WHAT TO PRODUCE -
Restate exactly the lines from the top of the listing below to the line containing "mappings. *)"; the remaining lines are not wanted.

========================

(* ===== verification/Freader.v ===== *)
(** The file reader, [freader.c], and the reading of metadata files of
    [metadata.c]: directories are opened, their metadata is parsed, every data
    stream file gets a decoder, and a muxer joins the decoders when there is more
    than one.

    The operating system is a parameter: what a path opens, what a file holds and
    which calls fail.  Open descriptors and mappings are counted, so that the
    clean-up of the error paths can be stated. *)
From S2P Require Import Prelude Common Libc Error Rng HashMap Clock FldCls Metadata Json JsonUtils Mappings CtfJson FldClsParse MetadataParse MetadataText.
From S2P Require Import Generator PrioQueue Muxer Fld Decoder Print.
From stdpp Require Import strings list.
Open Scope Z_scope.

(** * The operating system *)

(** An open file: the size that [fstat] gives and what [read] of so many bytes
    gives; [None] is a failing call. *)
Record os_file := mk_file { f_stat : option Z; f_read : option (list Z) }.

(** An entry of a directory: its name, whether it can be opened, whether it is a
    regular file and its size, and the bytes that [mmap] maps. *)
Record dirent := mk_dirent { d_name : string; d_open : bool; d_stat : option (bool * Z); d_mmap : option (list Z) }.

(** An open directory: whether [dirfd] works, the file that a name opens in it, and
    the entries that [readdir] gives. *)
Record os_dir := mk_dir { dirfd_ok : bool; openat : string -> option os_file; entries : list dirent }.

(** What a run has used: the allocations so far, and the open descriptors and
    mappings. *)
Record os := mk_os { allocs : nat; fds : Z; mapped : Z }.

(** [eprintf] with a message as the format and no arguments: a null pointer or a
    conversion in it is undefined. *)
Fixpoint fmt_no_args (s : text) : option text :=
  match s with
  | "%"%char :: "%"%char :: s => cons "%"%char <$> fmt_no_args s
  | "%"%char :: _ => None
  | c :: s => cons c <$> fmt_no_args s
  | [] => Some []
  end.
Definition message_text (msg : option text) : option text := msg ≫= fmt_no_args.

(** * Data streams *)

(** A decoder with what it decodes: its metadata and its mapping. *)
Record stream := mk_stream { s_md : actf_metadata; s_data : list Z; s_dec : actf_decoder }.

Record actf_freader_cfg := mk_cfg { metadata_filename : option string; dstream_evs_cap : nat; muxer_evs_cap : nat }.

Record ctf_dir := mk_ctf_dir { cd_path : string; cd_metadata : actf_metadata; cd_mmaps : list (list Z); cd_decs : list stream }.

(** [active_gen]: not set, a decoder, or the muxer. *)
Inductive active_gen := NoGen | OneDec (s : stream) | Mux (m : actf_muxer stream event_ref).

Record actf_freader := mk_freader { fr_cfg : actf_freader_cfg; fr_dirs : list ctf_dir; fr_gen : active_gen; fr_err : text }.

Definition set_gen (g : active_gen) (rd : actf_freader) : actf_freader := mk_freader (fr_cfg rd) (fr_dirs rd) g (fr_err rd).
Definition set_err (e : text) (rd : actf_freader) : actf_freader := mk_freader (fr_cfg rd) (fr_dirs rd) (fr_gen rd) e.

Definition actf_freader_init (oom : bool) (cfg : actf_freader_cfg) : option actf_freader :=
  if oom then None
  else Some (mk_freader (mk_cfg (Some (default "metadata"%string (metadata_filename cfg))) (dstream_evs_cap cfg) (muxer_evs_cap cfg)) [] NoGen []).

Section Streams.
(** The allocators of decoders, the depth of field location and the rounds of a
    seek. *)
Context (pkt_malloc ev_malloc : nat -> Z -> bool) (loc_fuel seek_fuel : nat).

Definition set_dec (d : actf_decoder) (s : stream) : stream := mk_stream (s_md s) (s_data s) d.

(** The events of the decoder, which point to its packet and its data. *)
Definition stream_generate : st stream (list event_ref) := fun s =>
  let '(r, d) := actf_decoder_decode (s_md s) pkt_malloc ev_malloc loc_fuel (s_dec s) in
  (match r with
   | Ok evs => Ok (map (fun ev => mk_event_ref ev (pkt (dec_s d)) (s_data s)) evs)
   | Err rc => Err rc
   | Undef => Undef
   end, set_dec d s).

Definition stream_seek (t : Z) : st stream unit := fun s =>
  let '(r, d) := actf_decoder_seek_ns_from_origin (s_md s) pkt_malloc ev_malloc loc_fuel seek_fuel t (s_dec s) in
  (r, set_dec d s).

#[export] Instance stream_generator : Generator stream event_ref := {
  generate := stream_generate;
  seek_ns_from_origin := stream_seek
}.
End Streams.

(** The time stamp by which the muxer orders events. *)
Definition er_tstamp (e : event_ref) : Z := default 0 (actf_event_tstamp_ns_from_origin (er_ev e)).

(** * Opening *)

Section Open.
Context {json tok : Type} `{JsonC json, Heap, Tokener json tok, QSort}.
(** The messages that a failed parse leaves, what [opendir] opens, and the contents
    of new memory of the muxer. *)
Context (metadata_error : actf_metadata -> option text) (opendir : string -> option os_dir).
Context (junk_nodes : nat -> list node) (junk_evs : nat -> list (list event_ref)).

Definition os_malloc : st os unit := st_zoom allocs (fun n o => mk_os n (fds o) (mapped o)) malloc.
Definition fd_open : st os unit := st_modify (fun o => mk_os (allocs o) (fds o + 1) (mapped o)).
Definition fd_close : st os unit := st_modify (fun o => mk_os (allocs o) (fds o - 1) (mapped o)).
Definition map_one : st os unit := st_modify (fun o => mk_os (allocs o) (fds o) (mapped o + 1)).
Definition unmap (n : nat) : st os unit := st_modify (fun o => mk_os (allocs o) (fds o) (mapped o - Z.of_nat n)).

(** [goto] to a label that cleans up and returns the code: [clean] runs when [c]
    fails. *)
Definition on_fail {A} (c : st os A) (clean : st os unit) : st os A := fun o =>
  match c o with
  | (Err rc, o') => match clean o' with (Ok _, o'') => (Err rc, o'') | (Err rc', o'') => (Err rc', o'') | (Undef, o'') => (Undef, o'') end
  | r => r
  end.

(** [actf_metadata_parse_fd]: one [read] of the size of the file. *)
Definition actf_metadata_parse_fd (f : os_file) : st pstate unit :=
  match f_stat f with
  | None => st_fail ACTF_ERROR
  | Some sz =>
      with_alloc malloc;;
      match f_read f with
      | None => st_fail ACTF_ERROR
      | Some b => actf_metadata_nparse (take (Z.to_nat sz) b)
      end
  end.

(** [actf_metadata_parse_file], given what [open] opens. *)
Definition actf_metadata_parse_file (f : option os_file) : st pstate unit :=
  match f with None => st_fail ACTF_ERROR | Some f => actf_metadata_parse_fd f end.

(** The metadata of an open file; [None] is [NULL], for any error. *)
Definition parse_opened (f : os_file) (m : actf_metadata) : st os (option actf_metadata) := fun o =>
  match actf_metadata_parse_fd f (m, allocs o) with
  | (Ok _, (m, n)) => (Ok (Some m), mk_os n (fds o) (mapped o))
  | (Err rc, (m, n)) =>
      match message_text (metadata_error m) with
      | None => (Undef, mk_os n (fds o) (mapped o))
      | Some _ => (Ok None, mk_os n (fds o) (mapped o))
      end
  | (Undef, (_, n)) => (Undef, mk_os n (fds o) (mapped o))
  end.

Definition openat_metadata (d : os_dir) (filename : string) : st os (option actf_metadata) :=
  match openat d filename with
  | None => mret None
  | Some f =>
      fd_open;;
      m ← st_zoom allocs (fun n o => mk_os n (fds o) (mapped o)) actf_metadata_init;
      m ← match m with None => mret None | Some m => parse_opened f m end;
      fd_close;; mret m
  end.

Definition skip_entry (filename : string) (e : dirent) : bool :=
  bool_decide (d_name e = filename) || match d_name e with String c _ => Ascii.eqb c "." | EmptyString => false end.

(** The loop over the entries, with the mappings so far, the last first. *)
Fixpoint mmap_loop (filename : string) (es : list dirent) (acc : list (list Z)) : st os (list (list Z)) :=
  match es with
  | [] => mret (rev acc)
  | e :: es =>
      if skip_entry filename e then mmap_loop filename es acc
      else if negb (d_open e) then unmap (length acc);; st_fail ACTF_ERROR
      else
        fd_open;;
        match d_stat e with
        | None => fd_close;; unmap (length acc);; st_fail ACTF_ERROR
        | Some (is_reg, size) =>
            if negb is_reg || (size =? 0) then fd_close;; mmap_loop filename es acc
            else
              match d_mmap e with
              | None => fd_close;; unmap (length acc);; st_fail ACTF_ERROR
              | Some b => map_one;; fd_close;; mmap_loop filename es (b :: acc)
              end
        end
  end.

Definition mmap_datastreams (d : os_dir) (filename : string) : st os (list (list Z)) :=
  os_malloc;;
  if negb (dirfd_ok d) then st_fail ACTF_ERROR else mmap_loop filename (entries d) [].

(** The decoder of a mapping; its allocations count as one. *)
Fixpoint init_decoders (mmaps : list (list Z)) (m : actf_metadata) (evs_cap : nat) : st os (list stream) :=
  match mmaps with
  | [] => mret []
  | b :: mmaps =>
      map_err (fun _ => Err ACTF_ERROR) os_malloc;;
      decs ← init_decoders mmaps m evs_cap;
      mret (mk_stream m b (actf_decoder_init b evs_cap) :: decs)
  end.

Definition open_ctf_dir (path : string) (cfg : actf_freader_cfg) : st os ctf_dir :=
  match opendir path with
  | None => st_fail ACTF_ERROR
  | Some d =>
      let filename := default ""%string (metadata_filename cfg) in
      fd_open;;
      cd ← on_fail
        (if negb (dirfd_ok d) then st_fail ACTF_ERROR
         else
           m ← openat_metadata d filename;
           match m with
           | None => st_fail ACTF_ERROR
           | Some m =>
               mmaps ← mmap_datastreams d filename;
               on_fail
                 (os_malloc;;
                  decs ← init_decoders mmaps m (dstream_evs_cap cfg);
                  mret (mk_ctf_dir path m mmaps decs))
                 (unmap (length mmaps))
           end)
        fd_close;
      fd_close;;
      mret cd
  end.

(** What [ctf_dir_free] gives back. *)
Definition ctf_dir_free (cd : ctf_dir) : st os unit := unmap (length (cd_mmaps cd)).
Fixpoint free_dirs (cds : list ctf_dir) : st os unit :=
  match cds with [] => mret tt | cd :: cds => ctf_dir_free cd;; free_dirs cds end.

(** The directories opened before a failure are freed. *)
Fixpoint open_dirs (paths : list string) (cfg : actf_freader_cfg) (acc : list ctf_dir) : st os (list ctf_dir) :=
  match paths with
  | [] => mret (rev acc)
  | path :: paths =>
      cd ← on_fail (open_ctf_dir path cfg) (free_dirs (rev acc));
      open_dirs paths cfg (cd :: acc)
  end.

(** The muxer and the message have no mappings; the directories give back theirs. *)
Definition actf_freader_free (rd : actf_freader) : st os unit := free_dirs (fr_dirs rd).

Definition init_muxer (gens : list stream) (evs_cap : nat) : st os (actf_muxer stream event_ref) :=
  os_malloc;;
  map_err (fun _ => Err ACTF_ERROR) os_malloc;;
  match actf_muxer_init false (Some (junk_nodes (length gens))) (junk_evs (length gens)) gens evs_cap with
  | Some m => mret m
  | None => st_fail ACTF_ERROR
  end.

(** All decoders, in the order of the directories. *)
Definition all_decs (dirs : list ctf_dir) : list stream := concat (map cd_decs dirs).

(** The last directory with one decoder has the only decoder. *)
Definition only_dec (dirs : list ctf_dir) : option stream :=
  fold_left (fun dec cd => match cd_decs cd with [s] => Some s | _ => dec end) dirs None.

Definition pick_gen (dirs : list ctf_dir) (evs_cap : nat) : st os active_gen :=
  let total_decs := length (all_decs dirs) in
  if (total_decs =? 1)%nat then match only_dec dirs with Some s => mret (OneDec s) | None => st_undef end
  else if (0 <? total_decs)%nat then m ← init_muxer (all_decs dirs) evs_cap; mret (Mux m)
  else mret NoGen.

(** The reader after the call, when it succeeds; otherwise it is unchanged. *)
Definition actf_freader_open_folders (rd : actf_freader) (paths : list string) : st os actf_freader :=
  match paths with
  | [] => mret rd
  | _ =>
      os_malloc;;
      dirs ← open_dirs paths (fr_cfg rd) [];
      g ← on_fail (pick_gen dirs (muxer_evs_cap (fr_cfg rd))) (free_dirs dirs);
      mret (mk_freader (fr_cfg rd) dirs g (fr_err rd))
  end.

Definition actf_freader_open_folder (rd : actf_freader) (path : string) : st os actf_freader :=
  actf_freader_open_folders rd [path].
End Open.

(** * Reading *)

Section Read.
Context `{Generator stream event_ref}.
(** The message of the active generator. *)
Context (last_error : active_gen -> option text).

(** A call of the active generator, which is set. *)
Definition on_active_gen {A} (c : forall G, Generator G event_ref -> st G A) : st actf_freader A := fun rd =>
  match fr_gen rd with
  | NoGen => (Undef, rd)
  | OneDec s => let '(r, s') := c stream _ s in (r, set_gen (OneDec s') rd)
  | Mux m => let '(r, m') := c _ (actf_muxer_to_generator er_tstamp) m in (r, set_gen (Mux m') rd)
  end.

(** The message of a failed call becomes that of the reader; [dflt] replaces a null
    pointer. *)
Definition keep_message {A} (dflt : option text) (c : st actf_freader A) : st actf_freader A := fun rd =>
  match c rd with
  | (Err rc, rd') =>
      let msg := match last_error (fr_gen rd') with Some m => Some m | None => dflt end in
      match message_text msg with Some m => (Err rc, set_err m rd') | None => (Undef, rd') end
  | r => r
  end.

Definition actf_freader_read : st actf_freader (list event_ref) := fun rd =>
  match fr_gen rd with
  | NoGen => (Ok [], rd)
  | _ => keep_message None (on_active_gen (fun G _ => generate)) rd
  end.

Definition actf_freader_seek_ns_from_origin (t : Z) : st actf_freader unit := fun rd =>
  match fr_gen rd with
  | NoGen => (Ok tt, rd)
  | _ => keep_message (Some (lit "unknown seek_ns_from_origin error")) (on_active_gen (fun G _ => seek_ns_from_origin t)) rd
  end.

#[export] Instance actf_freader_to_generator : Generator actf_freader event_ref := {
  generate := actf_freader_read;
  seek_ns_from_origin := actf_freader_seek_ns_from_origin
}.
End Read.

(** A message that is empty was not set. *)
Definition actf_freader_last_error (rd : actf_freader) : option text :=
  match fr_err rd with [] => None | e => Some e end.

========================

RESPONSE BELOW -
(* ===== verification/Freader.v ===== *)
(** The file reader, [freader.c], and the reading of metadata files of
    [metadata.c]: directories are opened, their metadata is parsed, every data
    stream file gets a decoder, and a muxer joins the decoders when there is more
    than one.

    The operating system is a parameter: what a path opens, what a file holds and
    which calls fail.  Open descriptors and mappings are counted, so that the
    clean-up of the error paths can be stated. *)
From S2P Require Import Prelude Common Libc Error Rng HashMap Clock FldCls Metadata Json JsonUtils Mappings CtfJson FldClsParse MetadataParse MetadataText.
From S2P Require Import Generator PrioQueue Muxer Fld Decoder Print.
From stdpp Require Import strings list.
Open Scope Z_scope.

(** * The operating system *)

(** An open file: the size that [fstat] gives and what [read] of so many bytes
    gives; [None] is a failing call. *)
Record os_file := mk_file { f_stat : option Z; f_read : option (list Z) }.

(** An entry of a directory: its name, whether it can be opened, whether it is a
    regular file and its size, and the bytes that [mmap] maps. *)
Record dirent := mk_dirent { d_name : string; d_open : bool; d_stat : option (bool * Z); d_mmap : option (list Z) }.

(** An open directory: whether [dirfd] works, the file that a name opens in it, and
    the entries that [readdir] gives. *)
Record os_dir := mk_dir { dirfd_ok : bool; openat : string -> option os_file; entries : list dirent }.

(** What a run has used: the allocations so far, and the open descriptors and
    mappings. *)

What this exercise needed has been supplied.